山路たちは最初から脅迫犯を殺すつもりでいたのだ。だが自身の魔法を信じさせるために警察を呼んでしまうような行為をするリスクとつり合っているとはやはり思えない。
「整理すると、今は三つの事件が起きてるってことなのかな」
思っていた以上だ。この件には複数の悪意が絡み合っている。
そしてこの事件には犯人が少なくとも三人はいる。
一人目は御代殺しの犯人。その犯人は山路と木本の二人だ。
二人目は山路殺しの犯人。まだその犯人が誰なのか判明していない。
最後に三人目、山路たちに脅迫の電話をした犯人だ。彼女らはその犯人を御代だと考えていた。
……これ以上二人から話を聞いても山路殺しの犯人に繋がる新たな証拠は見つからないだろう。
私は施設内の現場以外の場所に証拠が残っていないか調べることにした。
●
「と言ってもなぁ……」
現場からは警察が調べているというのにまだ証拠は何も見つかっていない。
あてもなく歩き続けた私は気づくと外から現場の窓を眺めていた。
「窓も施錠されていたから飛び降りるのも不可能。じゃあどうやって犯人は脱出したんだろう」
結局のところ一番の問題はそこだ。犯人が密室を形成して現場から消えた方法が解らなければ謎を解くことはできない。
『──魔法を使ったとか?』
また女性の囁き声が聞こえた。
「……お前は黙ってろ。一々癪に障るやつだな」
『私達が知恵を貸せばすぐに真実は見えると思うのだけど』
「うるさいッ!」
周りに人がいなくて助かった。
もし誰かが荒ぶる私を見たら、気が狂ったようにしか見えないだろう。この声は私にしか聞こえていないのだから、ただ一人で暴れているようにしか見えない。

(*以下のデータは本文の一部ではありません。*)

(** * Yahtzee scoring rules (src/src/Rules.js)

    A shallow embedding of the rule engine of [Rules.js]: the helpers of the
    base class [Rule] ([sum], [freq], [count]), the six rule classes with
    their [evalRoll] closures, and the named rule instances exported by the
    module.  Dice are JavaScript numbers holding integers; they are modelled
    as [Z].  A JavaScript [Map] keeps its keys in insertion order, so it is
    modelled as an association list; a [Set] is only asked for its [size] and
    for membership, so it is modelled as a [gset Z]. *)

From stdpp Require Import gmap list strings.
From Stdlib Require Import ZArith Lia.

Local Open Scope Z_scope.

(** ** JavaScript completions

    [Array.prototype.reduce] without an initial value throws a [TypeError] on
    an empty array; this is the only exception the rule engine can raise. *)

Inductive JsError : Set := TypeError.

Inductive completion (A : Type) : Type :=
| Returns (v : A)
| Throws (e : JsError).

Arguments Returns {A} v.
Arguments Throws {A} e.

#[global] Instance JsError_eq_dec : EqDecision JsError.
Proof. solve_decision. Defined.

#[global] Instance completion_eq_dec `{EqDecision A} :
  EqDecision (completion A).
Proof. solve_decision. Defined.

(** ** Insertion-ordered [Map] from numbers to numbers *)

Module JsMap.

(** [m.get(k)]: [None] stands for [undefined]. *)
Fixpoint get (m : list (Z * Z)) (k : Z) : option Z :=
  match m with
  | [] => None
  | (k', v) :: m' => if k' =? k then Some v else get m' k
  end.

(** [m.set(k, v)]: an existing key keeps its position, a new key goes last. *)
Fixpoint set (m : list (Z * Z)) (k v : Z) : list (Z * Z) :=
  match m with
  | [] => [(k, v)]
  | (k', v') :: m' =>
      if k' =? k then (k, v) :: m' else (k', v') :: set m' k v
  end.

(** [Array.from(m.values())]. *)
Definition values (m : list (Z * Z)) : list Z := map snd m.

Definition keys (m : list (Z * Z)) : list Z := map fst m.

End JsMap.

(** [x || 0] where [x] is [undefined] or a number. *)
Definition or_zero (x : option Z) : Z :=
  match x with
  | Some c => if c =? 0 then 0 else c
  | None => 0
  end.

(** ** Helpers of the base class [Rule] *)

(** [dice.reduce((prev, curr) => prev + curr)] *)
Definition sum (dice : list Z) : completion Z :=
  match dice with
  | [] => Throws TypeError
  | d :: rest => Returns (fold_left (fun prev curr => prev + curr) rest d)
  end.

(** The body of the loop [for (let d of dice) freqs.set(d, (freqs.get(d) || 0) + 1)]. *)
Definition freq_step (freqs : list (Z * Z)) (d : Z) : list (Z * Z) :=
  JsMap.set freqs d (or_zero (JsMap.get freqs d) + 1).

Definition freq_map (dice : list Z) : list (Z * Z) :=
  fold_left freq_step dice [].

Definition freq (dice : list Z) : list Z :=
  JsMap.values (freq_map dice).

(** [dice.filter(d => d === val).length] *)
Definition count (dice : list Z) (val : Z) : Z :=
  Z.of_nat (length (List.filter (fun d => d =? val) dice)).

(** [a.some(p)] *)
Definition some (p : Z -> bool) (a : list Z) : bool := existsb p a.

(** [a[0] === n]: [a[0]] is [undefined] on an empty array. *)
Definition first_is (a : list Z) (n : Z) : bool :=
  match a !! 0%nat with
  | Some c => c =? n
  | None => false
  end.

(** [d.has(v)] on [d = new Set(dice)]. *)
Definition has (d : gset Z) (v : Z) : bool := bool_decide (v ∈ d).

(** ** The rule classes

    The constructor of [Rule] copies its parameter object onto the instance,
    so an instance is determined by its class and its parameters: [val] for
    [TotalOneNumber], [count] for [SumDistro] (on such an instance the
    property [count] hides the method [count] of the base class), [score]
    for the four rules that pay a flat score.  The [description] takes no
    part in scoring. *)

Inductive Rule : Type :=
| TotalOneNumber (val : Z) (description : string)
| SumDistro (count : Z) (description : string)
| FullHouse (score : Z) (description : string)
| SmallStraight (score : Z) (description : string)
| LargeStraight (score : Z) (description : string)
| Yahtzee (score : Z) (description : string).

(** The [evalRoll] closure of each class, applied to its instance. *)
Definition evalRoll (r : Rule) (dice : list Z) : completion Z :=
  match r with
  | TotalOneNumber val _ =>
      (* this.val * this.count(dice, this.val) *)
      Returns (val * count dice val)
  | SumDistro this_count _ =>
      (* this.freq(dice).some(c => c >= this.count) ? this.sum(dice) : 0 *)
      if some (fun c => c >=? this_count) (freq dice) then sum dice
      else Returns 0
  | FullHouse score _ =>
      (* some(c => c === 3) && some(c => c === 2) ? this.score : 0 *)
      Returns (if some (fun c => c =? 3) (freq dice)
                  && some (fun c => c =? 2) (freq dice)
               then score else 0)
  | SmallStraight score _ =>
      (* (d.size === 4 && (!d.has(1) && !d.has(2) || !d.has(1) && !d.has(6)
                           || !d.has(5) && !d.has(6)))
         || (d.size === 5 && (!d.has(1) || !d.has(6))) ? this.score : 0 *)
      let d : gset Z := list_to_set dice in
      Returns (if ((size d =? 4)%nat
                   && ((negb (has d 1) && negb (has d 2))
                       || (negb (has d 1) && negb (has d 6))
                       || (negb (has d 5) && negb (has d 6))))
                  || ((size d =? 5)%nat
                      && (negb (has d 1) || negb (has d 6)))
               then score else 0)
  | LargeStraight score _ =>
      (* d.size === 5 && (!d.has(1) || !d.has(6)) ? this.score : 0 *)
      let d : gset Z := list_to_set dice in
      Returns (if (size d =? 5)%nat && (negb (has d 1) || negb (has d 6))
               then score else 0)
  | Yahtzee score _ =>
      (* this.freq(dice)[0] === 5 ? this.score : 0 *)
      Returns (if first_is (freq dice) 5 then score else 0)
  end.

(** ** The exported rule instances

    Three descriptions start with a tab character. *)

Definition tab : string := String (Ascii.ascii_of_nat 9) EmptyString.

Definition ones := TotalOneNumber 1 "1 point for each ones".
Definition twos := TotalOneNumber 2 "2 point for each twos".
Definition threes := TotalOneNumber 3 "3 point for each threes".
Definition fours := TotalOneNumber 4 "4 point for each fours".
Definition fives := TotalOneNumber 5 "5 point for each fives".
Definition sixes := TotalOneNumber 6 "6 point for each sixs".
Definition threeOfKind := SumDistro 3 "Sum of dice for 3 same dices".
Definition fourOfKind := SumDistro 4 "Sum of dice for 4 same dices".
Definition fullHouse :=
  FullHouse 25 (tab +:+ "If 3 of one value and 2 of another, score 25").
Definition smallStraight :=
  SmallStraight 30 (tab +:+ "If 4+ values in a row, score 30").
Definition largeStraight := LargeStraight 40 "If 5 values in a row, score 40".
Definition yahtzee := Yahtzee 50 "If all values match, score 50".
Definition chance := SumDistro 0 (tab +:+ "Score sum of all dice").

Definition exported_rules : list Rule :=
  [ones; twos; threes; fours; fives; sixes; threeOfKind; fourOfKind;
   fullHouse; smallStraight; largeStraight; yahtzee; chance].

(** ** Hands *)

(** A hand is five dice, each showing a face between 1 and 6. *)
Definition valid_hand (dice : list Z) : Prop :=
  length dice = 5%nat ∧ Forall (fun d => 1 ≤ d ≤ 6) dice.

Definition faces : list Z := [1; 2; 3; 4; 5; 6].

(** The distinct values of a list, in the order of their first appearance:
    the order in which [freq] inserts its keys. *)
Fixpoint first_occurrences (l : list Z) : list Z :=
  match l with
  | [] => []
  | x :: l' => x :: filter (λ y, y ≠ x) (first_occurrences l')
  end.

(** The association list that maps each key of [ks] to [f k]. *)
Definition graph (f : Z → Z) (ks : list Z) : list (Z * Z) :=
  map (λ k, (k, f k)) ks.

(** ** Reference notions

    The properties below are stated against these notions, which are defined
    on the hand directly and independently of the helpers above. *)

(** The sum of the dice. *)
Definition total (dice : list Z) : Z := foldr Z.add 0 dice.

(** The number of dice showing [v]. *)
Definition occurrences (dice : list Z) (v : Z) : nat :=
  count_occ Z.eq_dec dice v.

(** The largest number of dice showing one face. *)
Definition max_frequency (dice : list Z) : nat :=
  max_list (occurrences dice <$> dice).

(** Some face shows on exactly [n] dice. *)
Definition has_frequency (dice : list Z) (n : nat) : Prop :=
  ∃ v, v ∈ dice ∧ occurrences dice v = n.

(** The number of distinct faces of the hand. *)
Definition num_distinct (dice : list Z) : nat := length (remove_dups dice).

Definition all_equal (dice : list Z) : Prop :=
  ∀ x y, x ∈ dice → y ∈ dice → x = y.

(** The acceptance condition of [SmallStraight], in words: four distinct
    faces that leave out both members of one of the pairs {1,2}, {1,6},
    {5,6}, or five distinct faces that leave out 1 or leave out 6. *)
Definition small_straight_pattern (dice : list Z) : Prop :=
  (num_distinct dice = 4%nat
   ∧ (((1 ∉ dice) ∧ (2 ∉ dice))
      ∨ ((1 ∉ dice) ∧ (6 ∉ dice))
      ∨ ((5 ∉ dice) ∧ (6 ∉ dice))))
  ∨ (num_distinct dice = 5%nat ∧ (1 ∉ dice ∨ 6 ∉ dice)).

(** The acceptance condition of [LargeStraight], in words. *)
Definition large_straight_pattern (dice : list Z) : Prop :=
  num_distinct dice = 5%nat ∧ (1 ∉ dice ∨ 6 ∉ dice).

#[global] Instance small_straight_pattern_dec dice :
  Decision (small_straight_pattern dice).
Proof. unfold small_straight_pattern. apply _. Defined.

#[global] Instance large_straight_pattern_dec dice :
  Decision (large_straight_pattern dice).
Proof. unfold large_straight_pattern. apply _. Defined.

(** The longest run of consecutive faces present in the hand, found by
    walking the faces in increasing order: [cur] is the length of the run
    that ends at the previous face, [best] the longest run seen so far. *)
Fixpoint scan_runs (vs dice : list Z) (cur best : nat) : nat :=
  match vs with
  | [] => best
  | v :: vs' =>
      if bool_decide (v ∈ dice)
      then scan_runs vs' dice (S cur) (Nat.max best (S cur))
      else scan_runs vs' dice 0%nat best
  end.

Definition longest_run (dice : list Z) : nat := scan_runs faces dice 0%nat 0%nat.

(** Every hand of five dice over the six faces. *)
Definition all_hands : list (list Z) :=
  d1 ← faces; d2 ← faces; d3 ← faces; d4 ← faces; d5 ← faces;
  [[d1; d2; d3; d4; d5]].

(** The score a rule pays when its pattern is met, for the four rules that
    pay a flat score. *)
Definition flat_score (r : Rule) : option Z :=
  match r with
  | FullHouse score _ | SmallStraight score _
  | LargeStraight score _ | Yahtzee score _ => Some score
  | TotalOneNumber _ _ | SumDistro _ _ => None
  end.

自分でもそれは理解しているのだが、どうしても感情の抑えが利かなかった。
「そうやっていつも上から目線で! そりゃ私には樹里ちゃんみたいな頭脳なんて持ってないよ⁉ それでも必死に証拠を探しているんだよ! でも! でも……あれ?」
癇癪を起していると、私の靴が何かを踏んだ。そして踏まれた衝撃でその何かは割れてパリンという音を鳴らした。
足をずらして踏んだものを確認する。
「ガラス……?」
私が踏んだのはガラスの破片だった。
そして破片のあった位置の周りの芝だけ、水で濡れている。雨が降ったわけではない。そして花壇もここから離れた場所にあるため、信者が如雨露で水をかけたわけでもないはずだ。
「もしかして……」
『これを使えば、偽りの密室を作ることができるわね』
先程までの怒りはどこかに消えてしまった。囁き声の言う通り、これを使えば密室を生み出すことも可能だ。
なら誰がこんなことを……。そう考えるがやはり犯人が一人では説明できなくなる。つまり共犯者がいたはずだ。
「多分共犯者がガラスの欠片を回収して、これはその拾い漏れ。……そうか、だからあの人は」
そして肝心の実行犯だが、これも既に見当がついている。
実行犯は彼以外ありえない。
「となると、やっぱりこの事件は最初から仕組まれていたんだね。三つの事件すべてに、共通の犯人がいる」
彼らの目的は山路世津子を亡き者にすること。そのためにこんな回りくどいことをしたのだ。
私はこのことを近衛刑事に伝えるために走り出した。